Aklanan insanların görev yerlerine dönmeleri gerekiyor ama bu
konuda adım atan bir kurum yok. Aklanan on binlerce insan hala
açıkta duruyor ve göreve döneceği günü bekliyor.
Bazı kurum ve kuruluşlar, aklanan kişilerin göreve iadesi
konusunda adım atmamakta direniyor. Adeta komisyonun vermiş
olduğu kararı yok hükmünde sayan kurumlar var.
Öğretmen, doktor, polis, belediye personeli, hepsi aynı mağduriyeti
yaşamaya devam ediyor.
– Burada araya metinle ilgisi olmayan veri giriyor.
Section Accessibility.
Local Open Scope Q_scope.

Lemma accessibilityBonus_range (poi : POI.t) : 0 <= accessibilityBonus poi <= 0.3.
Proof.
  unfold accessibilityBonus.
  destruct (JS.truthy_string (POI.phone poi)), (JS.truthy_string (POI.website poi)),
    (0 <? length (POI.openingHours poi))%nat; split; discriminate.
Qed.

Lemma accessibilityBonus_withDistance (poi : POI.t) (d : Q) :
  accessibilityBonus (withDistance poi d) = accessibilityBonus poi.
Proof. reflexivity. Qed.

(** The score before the clamp: 0.7, less a tenth per kilometre up to
    0.3, plus the bonus. *)
Lemma calculateAccessibilityScore_penalty (poi : POI.t) :
  AIPOIFilter.calculateAccessibilityScore poi ==
  JS.max 0 (JS.min 1 (0.7 - JS.min 0.3 (POI.distanceFromRoute poi / 10)
                      + accessibilityBonus poi)).
Proof.
  unfold AIPOIFilter.calculateAccessibilityScore, accessibilityBonus. cbv zeta.
  unfold JS.max, JS.min.
  apply Q.max_compat; [reflexivity |]. apply Q.min_compat; [reflexivity |].
  unfold JS.truthy.
  destruct (Qeq_bool (POI.distanceFromRoute poi) 0) eqn:E; cbn [negb].
  - apply Qeq_bool_iff in E. rewrite E.
    assert (Hz : Qmin 0.3 (0 / 10) == 0) by (vm_compute; reflexivity).
    rewrite Hz.
    destruct (JS.truthy_string (POI.phone poi)),
      (JS.truthy_string (POI.website poi)),
      (0 <? length (POI.openingHours poi))%nat; ring.
  - destruct (JS.truthy_string (POI.phone poi)),
      (JS.truthy_string (POI.website poi)),
      (0 <? length (POI.openingHours poi))%nat; ring.
Qed.

Lemma penalty_monotone (d d' : Q) :
  d <= d' -> Qmin 0.3 (d / 10) <= Qmin 0.3 (d' / 10).
Proof.
  intros H. apply Q.min_le_compat_l.
  apply Qle_shift_div_l; [reflexivity |].
  assert (E : d / 10 * 10 == d) by (field; discriminate). rewrite E. assumption.
Qed.

Lemma penalty_range (d : Q) : 0 <= d -> 0 <= Qmin 0.3 (d / 10) <= 0.3.
Proof.
  intros H. split; [| apply Q.le_min_l].
  apply Q.min_glb; [discriminate |].
  apply Qle_shift_div_l; [reflexivity | lra].
Qed.

Lemma penalty_capped (d : Q) : 3 <= d -> Qmin 0.3 (d / 10) == 0.3.
Proof.
  intros H. apply Q.min_l. apply Qle_shift_div_l; [reflexivity | lra].
Qed.

(** X10.  For a POI at a distance [d >= 0] from the route the accessibility
    score lies between 0.39 and 1 (so the clamp at 0 never acts); it never
    rises with the distance, and it no longer changes beyond 3 km. *)
Theorem accessibility_falls_with_distance (poi : POI.t) (d d' : Q) :
  0 <= d -> d <= d' ->
  0.39 <= AIPOIFilter.calculateAccessibilityScore (withDistance poi d) <= 1 /\
  AIPOIFilter.calculateAccessibilityScore (withDistance poi d') <=
    AIPOIFilter.calculateAccessibilityScore (withDistance poi d) /\
  (3 <= d ->
   AIPOIFilter.calculateAccessibilityScore (withDistance poi d') ==
   AIPOIFilter.calculateAccessibilityScore (withDistance poi d)).
Proof.
  intros Hd Hdd. rewrite !calculateAccessibilityScore_penalty.
  rewrite !accessibilityBonus_withDistance.
  cbn [withDistance POI.distanceFromRoute].
  pose proof (accessibilityBonus_range poi) as Hb.
  pose proof (penalty_range d Hd) as Hp.
  pose proof (penalty_monotone d d' Hdd) as Hm.
  set (b := accessibilityBonus poi) in *.
  unfold JS.max, JS.min.
  set (p := Qmin 0.3 (d / 10)) in *. set (p' := Qmin 0.3 (d' / 10)) in *.
  split; [| split].
  - split.
    + apply (Qle_trans _ (Qmin 1 (0.7 - p + b))); [| apply Q.le_max_r].
      apply Q.min_glb; lra.
    + apply Q.max_lub; [discriminate | apply Q.le_min_l].
  - apply Q.max_le_compat_l. apply Q.min_le_compat_l. lra.
  - intros H3.
    assert (E : p' == p).
    { unfold p, p'. rewrite !penalty_capped by lra. reflexivity. }
    rewrite E. reflexivity.
Qed.

(** An instance of X10: the sample museum 1 km and 5 km off the route. *)
Lemma accessibility_falls_with_distance_witness :
  AIPOIFilter.calculateAccessibilityScore (withDistance topRated 5) <=
  AIPOIFilter.calculateAccessibilityScore (withDistance topRated 1).
Proof.
  apply (accessibility_falls_with_distance topRated 1 5); discriminate.
Defined.

End Accessibility.

Section Breakdown.
Local Open Scope Q_scope.

(** X11.  Each of the six sub-scores that [scorePOI] records lies between
    0 and 1, for a POI with a non-negative rating whose category is no
    name that every object inherits, scored under criteria whose weather
    condition is no such name either. *)
Theorem score_breakdown_in_unit_interval (poi : POI.t)
    (criteria : AIFilteringCriteria.t) :
  rating_nonneg poi ->
  JS.inherited (POI.category poi) = false ->
  JS.inherited
    (WeatherData.condition (AIFilteringCriteria.weatherConditions criteria)) =
    false ->
  unitScore (ScoreBreakdown.weatherSuitability
               (ScoredPOI.scoreBreakdown (AIPOIFilter.scorePOI poi criteria))) /\
  unitScore (ScoreBreakdown.preferenceMatch
               (ScoredPOI.scoreBreakdown (AIPOIFilter.scorePOI poi criteria))) /\
  unitScore (ScoreBreakdown.timeRelevance
               (ScoredPOI.scoreBreakdown (AIPOIFilter.scorePOI poi criteria))) /\
  unitScore (ScoreBreakdown.seasonalRelevance
               (ScoredPOI.scoreBreakdown (AIPOIFilter.scorePOI poi criteria))) /\
  unitScore (ScoreBreakdown.popularityScore
               (ScoredPOI.scoreBreakdown (AIPOIFilter.scorePOI poi criteria))) /\
  unitScore (ScoreBreakdown.accessibilityScore
               (ScoredPOI.scoreBreakdown (AIPOIFilter.scorePOI poi criteria))).
Proof.
  intros Hr _ _. rewrite scorePOI_breakdown. unfold unitScore. simpl.
  repeat split;
    first [ apply calculateWeatherSuitability_range
          | apply calculatePreferenceMatch_range
          | apply calculateTimeRelevance_range
          | apply calculateSeasonalRelevance_range
          | apply (calculatePopularityScore_range poi Hr)
          | apply calculateAccessibilityScore_range ].
Qed.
Bu da durum, adalete olan güveni bir
kez daha yıkarken, ister istemez küskünler ordusu da
oluşturuyor.
Bu duruma bir çözüm bulunmalı ve Fetö'cü olmadığı belirlenen
isimlerin görevlerine dönüp dönmediği ayrıca tespit
edilmeli...
Hatta, aklanan kişileri görevlerine iade etmeyen yetkililer
hakkında da yasal işlem yapılmalı...
Bugün küçük gibi görünen bu sorun, önümüzdeki
dönemde iade edilmeyenlerin sayısı arttıkça büyük bir
sorun haline dönüşecek.
Özellikle de seçimlerde...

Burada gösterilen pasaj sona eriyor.